> [PROBLEM TO WORK ON]:
Your answer should consist of each line below that includes the word "Record".

--- START ---

(* ===== verification/Signer.v ===== *)
(** * Certificate signing

    [internal/auth/sign.go]: the leaf certificate minted for an authoritative
    identity. PEM and ASN.1 decoding, signatures and the random serial come
    from the cryptographic library and are parameters. *)
From S2P Require Import Prelude GoStrings Identity.
From Stdlib Require Import Ascii.

(** ** SPIFFE names as URLs

    [url.Parse("spiffe://muthur/" + rest)]: the fragment and query are cut off,
    control bytes are refused and percent escapes decoded. *)
Definition is_ctl (a : ascii) : bool := (Z_of_byte a <? 32) || (Z_of_byte a =? 127).

Fixpoint unescape (s : string) : option string :=
  match s with
  | EmptyString => Some EmptyString
  | String "%" (String a (String b s)) =>
      hi ← hex_value a; lo ← hex_value b; r ← unescape s;
      Some (String (byte_of_Z (16 * hi + lo)) r)
  | String "%" _ => None
  | String c s => r ← unescape s; Some (String c r)
  end.

Definition before_byte (a : ascii) (s : string) : string :=
  match Cut s a with Some (b, _) => b | None => s end.

Definition after_byte (a : ascii) (s : string) : string :=
  match Cut s a with Some (_, r) => r | None => EmptyString end.

Definition parse_spiffe (rest : string) : option URL :=
  let u := before_byte "#" rest in
  if existsb is_ctl (String.list_ascii_of_string u) then None
  else
    path ← unescape ("/" +:+ before_byte "?" u);
    _ ← unescape (after_byte "#" rest);
    Some (MkURL spiffeScheme spiffeHost path).

(** ** The signer *)

(** A [pkix.Name]: the common name, and the other attributes (country,
    organization, unit, ...) with their values. *)
Record Name := MkName { Name_CommonName : string; Name_others : list (string * string) }.

(** A certificate request: its claimed subject and its public key. *)
Record CertificateRequest := MkCSR { CSR_Subject : Name; CSR_PublicKey : string }.

(** The [x509.KeyUsage] and [x509.ExtKeyUsage] constants the template uses. *)
Inductive KeyUsage := KeyUsageDigitalSignature | KeyUsageKeyEncipherment.
Inductive ExtKeyUsage := ExtKeyUsageClientAuth.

--- END ---

> [REPLY]:
Record Name := MkName { Name_CommonName : string; Name_others : list (string * string) }.
Record CertificateRequest := MkCSR { CSR_Subject : Name; CSR_PublicKey : string }.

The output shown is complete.